Narratives and rhetoric : persuasion in doctors' writings about the summer complaint, 1883-1939
Abstract
Narratives and Rhetoric: Persuasion in Doctors’ Writings about the Summer Complaint, 1883-1939, is a study of narrative as it is used in scientific writing. This rhetorical analysis follows the historical evolution of a genre as the genre mediates competing scientific, professional, and social forces, changes them, and is changed by them. Despite advances in scientific and medical technology that offered supposedly objective and measurable data and despite doctors’ push for recognition as scientific professionals, doctors’ writing increasingly relied on narrative as a persuasive device in medical articles published in the Journal of the American Medical Association. Medical narratives perform pedagogical functions, illustrating both the general course of a disease and variant courses so that practitioners can make better diagnoses when they are faced with similar cases. Medical narratives also shape doctors’ discourse and, through that, the practice of medicine and the formation of the medical profession. Medical narratives maintain ambiguity, perpetuating the need for the skilled human clinician despite the proliferation of more and more sophisticated medical technology. Medical narratives also determine how the various participants in medical decisions--the doctor, the patient, the parent, and the disease itself--are valued and judged.
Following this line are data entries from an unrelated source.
(** * Personal finance tracker: aggregation and CRUD core

    A shallow embedding of the transaction / budget logic of
    [Dashboard.tsx] (component [PersonalFinanceApp]) and of the mocked
    remote API of [Stage2.tsx] ([mockApi] and component [App]), and the
    properties of that logic.

    Conventions of the embedding.
    - A React component is a state record; a handler is a function from the
      state (and the values the environment supplies: the result of
      [crypto.randomUUID()], of [new Date()]) to the next state.
    - A JavaScript number is a value of an arithmetic interface [Arith],
      instantiated by IEEE-754 binary64 ([F64], what the program runs on).
    - A [Date] is its time value, an integer number of milliseconds since
      the epoch ([getTime]).
    - An array is a list; an object used as a dictionary is a list of
      key/value pairs in property-enumeration order. *)

From Stdlib Require Import Bool Arith ZArith Lia List String Ascii.
From Stdlib Require Import Permutation Sorted Floats.
Import ListNotations.

Local Open Scope list_scope.
Local Open Scope Z_scope.

(** ** Numbers *)

(** The operations the aggregation code performs on numbers. *)
Class Arith := {
  num : Type;
  n0 : num;                       (* the literal 0 *)
  nadd : num -> num -> num;       (* x + y *)
  ToBoolean : num -> bool;        (* truthiness, as tested by [x || 0] *)
  toFixed2 : num -> string;       (* x.toFixed(2) *)
  round2 : num -> num             (* parseFloat(x.toFixed(2)) *)
}.

(** The operations the form handlers perform on numbers. *)
Class NumberIO (A : Arith) := {
  Number_ : string -> num;        (* Number(s) *)
  isNaN : num -> bool;
  isFinite : num -> bool;
  lez : num -> bool;              (* x <= 0 *)
  toString : num -> string        (* x.toString() *)
}.

Declare Scope num_scope.
Delimit Scope num_scope with num.
Infix "+" := nadd : num_scope.

(** [v || 0] where [v] is the result of a property read ([None] is
    [undefined]). *)
Definition or0 {A : Arith} (v : option num) : num :=
  match v with
  | Some x => if ToBoolean x then x else n0
  | None => n0
  end.

(** [l.reduce((acc, x) => acc + x, 0)]. *)
Definition sum {A : Arith} (l : list num) : num :=
  fold_left nadd l n0.

(** Truthiness of a string: every string but the empty one. *)
Definition nonempty (s : string) : bool := negb (s =? "")%string.

(** ** Data *)

Definition Date := Z.

Definition getTime (d : Date) : Z := d.

Record Transaction {A : Arith} := mkTransaction {
  tx_id : string;
  tx_date : Date;
  tx_category : string;
  tx_description : string;
  tx_amount : num
}.

Record Budget {A : Arith} := mkBudget {
  b_category : string;
  b_amount : num
}.

Arguments mkTransaction {A} _ _ _ _ _.
Arguments mkBudget {A} _ _.

(** Truthiness of a [T | undefined] whose [T] values are objects. *)
Definition defined {X : Type} (o : option X) : bool :=
  match o with
  | Some _ => true
  | None => false
  end.

(** ** Arrays *)

(** [Array.prototype.sort(cmp)] is a stable sort; with a comparator that is
    a total preorder the result is the one stable sorted arrangement,
    whatever algorithm the engine runs. It is computed here by insertion. *)
Section ArraySort.
Context {X : Type} (cmp : X -> X -> Z).

Fixpoint insert (x : X) (l : list X) : list X :=
  match l with
  | [] => [x]
  | y :: l' => if cmp x y <=? 0 then x :: y :: l' else y :: insert x l'
  end.

Fixpoint sort (l : list X) : list X :=
  match l with
  | [] => []
  | x :: l' => insert x (sort l')
  end.
End ArraySort.

(** [l.slice(0, n)]. *)
Definition slice0 {X : Type} (n : nat) (l : list X) : list X := firstn n l.

(** The effect of [const m = l.find(p); if (m) m.f = ...]: the first
    element satisfying [p] is updated in place. *)
Fixpoint update_first {X : Type} (p : X -> bool) (f : X -> X) (l : list X) : list X :=
  match l with
  | [] => []
  | x :: l' => if p x then f x :: l' else x :: update_first p f l'
  end.

(** [l.findIndex(p) > -1]. *)
Definition findIndex_found {X : Type} (p : X -> bool) (l : list X) : bool :=
  existsb p l.

(** ** Text *)

Module Text.
Local Open Scope string_scope.
Local Open Scope Z_scope.

Definition digit_char (d : Z) : ascii := ascii_of_N (Z.to_N (48 + d)).

Definition digit_of (c : ascii) : option Z :=
  let n := Z.of_N (N_of_ascii c) in
  if (48 <=? n) && (n <=? 57) then Some (n - 48) else None.

(** The last [w] decimal digits of [n], most significant first. *)
Fixpoint fixed_digits (w : nat) (n : Z) : string :=
  match w with
  | O => ""
  | S w' => String (digit_char ((n / 10 ^ Z.of_nat w') mod 10)) (fixed_digits w' n)
  end.

(** Number of decimal digits of a natural number ([1] for [0]). *)
Fixpoint ndigits_fuel (fuel : nat) (n : Z) : nat :=
  match fuel with
  | O => 1%nat
  | S f => if n <? 10 then 1%nat else S (ndigits_fuel f (n / 10))
  end.

Definition ndigits (n : Z) : nat := ndigits_fuel (Z.to_nat (Z.log2 n)) n.

(** The decimal numeral of a natural number. *)
Definition decimal (n : Z) : string := fixed_digits (ndigits n) n.

(** [s.padStart(w, "0")] for a decimal numeral [s] of [n]. *)
Definition padStart0 (w : nat) (n : Z) : string :=
  fixed_digits (Nat.max w (ndigits n)) n.

(** Value of a string of decimal digits, [None] on any other character. *)
Fixpoint digits_value (acc : Z) (s : string) : option Z :=
  match s with
  | "" => Some acc
  | String c s' =>
      match digit_of c with
      | Some d => digits_value (10 * acc + d) s'
      | None => None
      end
  end.
End Text.

(** ** IEEE-754 binary64 numbers *)

(** The numbers of the program. A string is a sequence of UTF-16 code
    units; the model keeps to code units below 256. *)
Module F64.
Local Open Scope string_scope.
Local Open Scope Z_scope.

(** The double nearest to [p / q] (ties to even), signed by [neg]. *)
Definition of_ratio (neg : bool) (p q : Z) : float :=
  match p, q with
  | Zpos p', Zpos q' =>
      SF2Prim (SFdiv prec emax (S754_finite neg p' 0) (S754_finite false q' 0))
  | _, _ => if neg then neg_zero else PrimFloat.zero
  end.

(** The value [m * 2^e] as a fraction. *)
Definition fraction (m : positive) (e : Z) : Z * Z :=
  if 0 <=? e then (Zpos m * 2 ^ e, 1) else (Zpos m, 2 ^ (- e)).

(** *** [Number::toString] *)

(** The [n] with [10^(n-1) <= p/q < 10^n], searched from an estimate. *)
Definition below_pow10 (p q n : Z) : bool :=
  if 0 <=? n then p <? 10 ^ n * q else p * 10 ^ (- n) <? q.

Fixpoint adjust_up (fuel : nat) (p q n : Z) : Z :=
  match fuel with
  | O => n
  | S f => if below_pow10 p q n then n else adjust_up f p q (n + 1)
  end.

Fixpoint adjust_down (fuel : nat) (p q n : Z) : Z :=
  match fuel with
  | O => n
  | S f => if below_pow10 p q (n - 1) then adjust_down f p q (n - 1) else n
  end.

Definition decimal_exponent (p q : Z) : Z :=
  let est := (Z.log2 p - Z.log2 q) * 30103 / 100000 in
  adjust_down 8 p q (adjust_up 8 p q est).

(** [p/q] scaled to [k] digits before the point at decimal exponent [n]:
    [floor (p/q / 10^(n-k))]. *)
Definition scaled_floor (p q n k : Z) : Z :=
  if 0 <=? n - k then p / (q * 10 ^ (n - k)) else (p * 10 ^ (k - n)) / q.

(** Does the decimal [s * 10^(n-k)] denote the double [x]? *)
Definition denotes (x : float) (s n k : Z) : bool :=
  let y := if 0 <=? n - k then of_ratio false (s * 10 ^ (n - k)) 1
           else of_ratio false s (10 ^ (k - n)) in
  (y =? x)%float.

(** Is [lo] at least as close to [p/q] as [lo + 1], at scale [n - k]
    (on a tie, is [lo] even)? *)
Definition lower_is_closer (p q n k lo : Z) : bool :=
  let '(a, b) := if 0 <=? n - k then (p, q * 10 ^ (n - k)) else (p * 10 ^ (k - n), q) in
  let d := 2 * a - (2 * lo + 1) * b in
  if d <? 0 then true else if 0 <? d then false else Z.even lo.

(** The shortest digits [(s, n)] of [x = p/q > 0] with [k] or more
    digits. *)
Fixpoint shortest (fuel : nat) (x : float) (p q n0 k : Z) : Z * Z * Z :=
  let lo := scaled_floor p q n0 k in
  let hi := lo + 1 in
  let lo_ok := denotes x lo n0 k in
  let hi_ok := denotes x hi n0 k in
  let hi_digits := if hi =? 10 ^ k then (10 ^ (k - 1), n0 + 1, k) else (hi, n0, k) in
  match fuel with
  | O => (lo, n0, k)
  | S f =>
      if lo_ok && hi_ok
      then (if lower_is_closer p q n0 k lo then (lo, n0, k) else hi_digits)
      else if lo_ok then (lo, n0, k)
      else if hi_ok then hi_digits
      else shortest f x p q n0 (k + 1)
  end.

Fixpoint zeros (n : nat) : string :=
  match n with
  | O => ""
  | S n' => String "0" (zeros n')
  end.

(** The text of a positive finite double from its digits. *)
Definition render (s n k : Z) : string :=
  let digits := Text.fixed_digits (Z.to_nat k) s in
  if (k <=? n) && (n <=? 21)
  then (digits ++ zeros (Z.to_nat (n - k)))%string
  else if (0 <? n) && (n <=? 21)
  then (substring 0 (Z.to_nat n) digits ++ "."
        ++ substring (Z.to_nat n) (Z.to_nat (k - n)) digits)%string
  else if (-6 <? n) && (n <=? 0)
  then ("0." ++ zeros (Z.to_nat (- n)) ++ digits)%string
  else
    let e := n - 1 in
    let esign := if e <? 0 then "-" else "+" in
    let exponent := (esign ++ Text.decimal (Z.abs e))%string in
    if k =? 1 then (digits ++ "e" ++ exponent)%string
    else (substring 0 1 digits ++ "." ++ substring 1 (Z.to_nat (k - 1)) digits
          ++ "e" ++ exponent)%string.

Definition toString (x : float) : string :=
  match Prim2SF x with
  | S754_nan => "NaN"
  | S754_zero _ => "0"
  | S754_infinity s => if s then "-Infinity" else "Infinity"
  | S754_finite s m e =>
      let '(p, q) := fraction m e in
      let '(d, n, k) := shortest 17 (abs x) p q (decimal_exponent p q) 1 in
      ((if s then "-" else "") ++ render d n k)%string
  end.

(** *** [Number.prototype.toFixed] with two fraction digits *)

Definition toFixed2 (x : float) : string :=
  match Prim2SF x with
  | S754_nan => "NaN"
  | S754_infinity s => if s then "-Infinity" else "Infinity"
  | S754_zero _ => "0.00"
  | S754_finite s m e =>
      let '(p, q) := fraction m e in
      if 10 ^ 21 * q <=? p then toString x
      else
        let n := (200 * p + q) / (2 * q) in
        ((if s then "-" else "") ++ Text.decimal (n / 100) ++ "."
         ++ Text.fixed_digits 2 (n mod 100))%string
  end.

(** *** Numeric literals in strings *)

Definition isWhiteSpace (c : ascii) : bool :=
  let n := Z.of_N (N_of_ascii c) in
  ((9 <=? n) && (n <=? 13)) || (n =? 32) || (n =? 160).
(** * Pixoo64: pixel buffer, rasterizer, animation encoder and reassembler

    A shallow embedding of [pixoo.py] (the controller: pixel buffer, drawing
    primitives, animation encoder) and of [simulator.py] (the receiver:
    animation manager, message handler, render tick), followed by the
    properties of the specification checked against them. *)

From Stdlib Require Import ZArith List String Lia Bool.
From Stdlib.Strings Require Import Byte.
From stdpp Require Import base option list gmap.

Local Open Scope Z_scope.

(** ** Exceptions, outcomes and the state monad shared by both programs *)

(** The Python exceptions the modelled code can raise. *)
Inductive exn : Type :=
| ValueError      (* raise ValueError(...), numpy reshape of a wrong size *)
| DecodeError     (* base64.b64decode on a malformed string *)
| TransportError. (* aiohttp failure inside send_command *)

(** What running a piece of code yields: a value, a raised exception, or
    [Diverge] when a [while] loop has used up its fuel. *)
Inductive outcome (A : Type) : Type :=
| Ret (a : A)
| Raise (e : exn)
| Diverge.
Arguments Ret {A} a.
Arguments Raise {A} e.
Arguments Diverge {A}.

(** Code that mutates an object of type [St]: mutations made before an
    exception is raised stay in the state, as in Python. *)
Definition M (St A : Type) : Type := St -> St * outcome A.

Definition ret {St A} (a : A) : M St A := fun s => (s, Ret a).
Lemma parse_loop_synth (entries : list (string * string)) :
  ∀ (f : FlagSet) (fuel : nat) (pos : list string) (e : option error) (f' : FlagSet),
    NoDup entries.*1 →
    Forall (λ en, Strings.contains_byte "=" en.1 = false) entries →
    args f = synth entries ++ tail_of pos →
    length entries < fuel →
    parse_loop fuel f = (e, f') →
    (∀ n, touched entries f f' n) ∧
    (e = None → args f' = pos ∧ all_applied entries f f'
                ∧ actual f' = list_to_set entries.*1 ∪ actual f).
Proof.
  induction entries as [|[n v] es IH]; intros f fuel pos e f' Hnd Hwf Hargs Hfuel Hrun.
  - destruct fuel as [|fuel]; [lia|].
    destruct (parse_loop_tail fuel f pos Hargs) as (g & Hg & Hform & Hact & Hpos).
    rewrite Hg in Hrun. injection Hrun as <- <-. split.
    + intros m. left. by rewrite Hform.
    + intros _. split; [exact Hpos|]. split.
      * intros m w Hin. by apply elem_of_nil in Hin.
      * rewrite Hact. simpl. set_solver.
  - destruct fuel as [|fuel]; [simpl in Hfuel; lia|].
    simpl in Hargs, Hfuel.
    apply NoDup_cons in Hnd as [Hn Hnd].
    apply Forall_cons in Hwf as [Hname Hwf]. simpl in Hname.
    destruct (parseOne_synth f n v _ Hargs) as (n' & v' & Heq & Hstep).
    destruct (Heq Hname) as [-> ->]. clear Heq.
    simpl in Hrun.
    destruct Hstep as [(f1 & Hone & flag & val & Hflag & Hset & Hf1)
                      | (e1 & f1 & Hone & Hact & Hform)];
      rewrite Hone in Hrun.
    + (* the flag was set: the loop goes on from [f1] *)
      assert (Hargs1 : args f1 = synth es ++ tail_of pos) by (by subst f1).
      assert (Hform1 : formal f1 = <[n := with_Value flag val]> (formal f))
        by (by subst f1).
      assert (Hact1 : actual f1 = {[n]} ∪ actual f) by (by subst f1).
      destruct (IH f1 fuel pos e f' Hnd Hwf Hargs1 ltac:(lia) Hrun) as [Htouch Hok].
      assert (Hn' : formal f' !! n = Some (with_Value flag val)).
      { destruct (Htouch n) as [-> | (w & fl & Hin & _)].
        - rewrite Hform1. apply lookup_insert_eq.
        - exfalso. apply Hn. apply list_elem_of_fmap. by exists (n, w). }
      split.
      * intros m. destruct (decide (m = n)) as [-> | Hne].
        -- right. exists v, flag. split; [apply list_elem_of_here|].
           split; [exact Hflag|]. by rewrite Hset.
        -- destruct (Htouch m) as [Hm | (w & fl & Hin & Hfl & Hm)].
           ++ left. rewrite Hm, Hform1. by apply lookup_insert_ne.
           ++ right. exists w, fl. split; [by apply list_elem_of_further|].
              split; [|exact Hm]. rewrite <- Hfl, Hform1.
              symmetry. by apply lookup_insert_ne.
      * intros He. destruct (Hok He) as (Hpos & Hall & Hact'). split; [exact Hpos|].
        split.
        -- intros m w Hin. apply elem_of_cons in Hin as [Hhd | Hin].
           ++ injection Hhd as -> ->. by exists flag, val.
           ++ destruct (Hall m w Hin) as (fl & vl & Hfl & Hvl & Hm).
              exists fl, vl. split; [|by split].
              rewrite <- Hfl, Hform1. symmetry. apply lookup_insert_ne.
              intros ->. apply Hn. apply list_elem_of_fmap. by exists (m, w).
        -- rewrite Hact', Hact1. simpl. set_solver.
    + (* the pass stops with an error *)
      injection Hrun as <- <-. split; [|discriminate].
      intros m. destruct Hform as [Hform | (fl & Hfl & Hform)].
      * left. by rewrite Hform.
      * destruct (decide (m = n)) as [-> | Hne].
        -- right. exists v, fl. split; [apply list_elem_of_here|].
           split; [exact Hfl|]. rewrite Hform. apply lookup_insert_eq.
        -- left. rewrite Hform. by apply lookup_insert_ne.
Qed.

(** ** Any pass of [FlagSet.Parse] *)

Lemma parseOne_one_step (f f' : FlagSet) (seen : bool) (e : option error) :
  parseOne f = (seen, e, f') → one_step f f' seen e.
Proof.
  unfold parseOne, one_step. intros Hp.
  repeat case_match; simplify_eq; simpl in *;
    repeat match goal with
    | H : set_flag _ _ _ _ = _ |- _ => rewrite set_flag_spec in H; simplify_eq; simpl in *
    | H : args _ = _ |- _ => rewrite H in *; simpl in *
    end;
    (split; [simpl; lia|]); (split; [intros; first [discriminate | split; [simpl; lia | reflexivity]]|]);
    first [ left; done
          | right; eexists _, _, _; split; [eassumption|]; split; [reflexivity|];
            first [ left; done | right; done ] ].
Qed.
(** * viam-rdk: a verification development

    Shallow embeddings of
    - the wx250s arm driver         (robots/wx250s/arm.go),
    - the minirover base            (samples/minirover/main.go),
    - the box resetter              (samples/box/resetbox.go),
    - the lidar viewer's set-up     (cmd/lidar_view, package main),
    - the arm client                (components/arm/client.go),
    - the serial NMEA GPS sensor    (sensor/gps/nmea/serial.go),
    - the board gRPC service server (component/board server),
    - the frame system, the world-state merge and the motion service,
      modelled from the specification,
    followed by the theorems established about them. *)

From Stdlib Require Import ZArith QArith Qround Qabs Lia Lqa List Bool.
From stdpp Require Import base option list strings pretty gmap.

Local Open Scope Z_scope.
Local Open Scope string_scope.

(* ===================================================================== *)
(** * Programs that talk to hardware

    A driver method interacts with its devices, a mutex, the logger and
    the clock.  It is embedded as a tree of operations: each node issues
    one operation and continues with the reply it receives. *)
(* ===================================================================== *)

Module Prog.

(** [Spin] marks a loop that is still running when the iteration budget
    of the model is used up; [Panic] is a Go run-time panic. *)
Inductive prog (Op : Type) (reply : Op -> Type) (A : Type) : Type :=
| Ret (a : A)
| Vis (o : Op) (k : reply o -> prog Op reply A)
| Panic (msg : string)
| Spin.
These value judgments determine what medical interventions and cultural systems are deployed to return a patient to health. Medical narratives can be epideictic, reinforcing doctors’ ethos; they can be disciplinary, correcting errant members; and they can be exhortatory, urging doctors toward better ethical practice. Thus, narratives are extremely valuable in medical discourse, and their persistence in doctors’ writing is easily explained.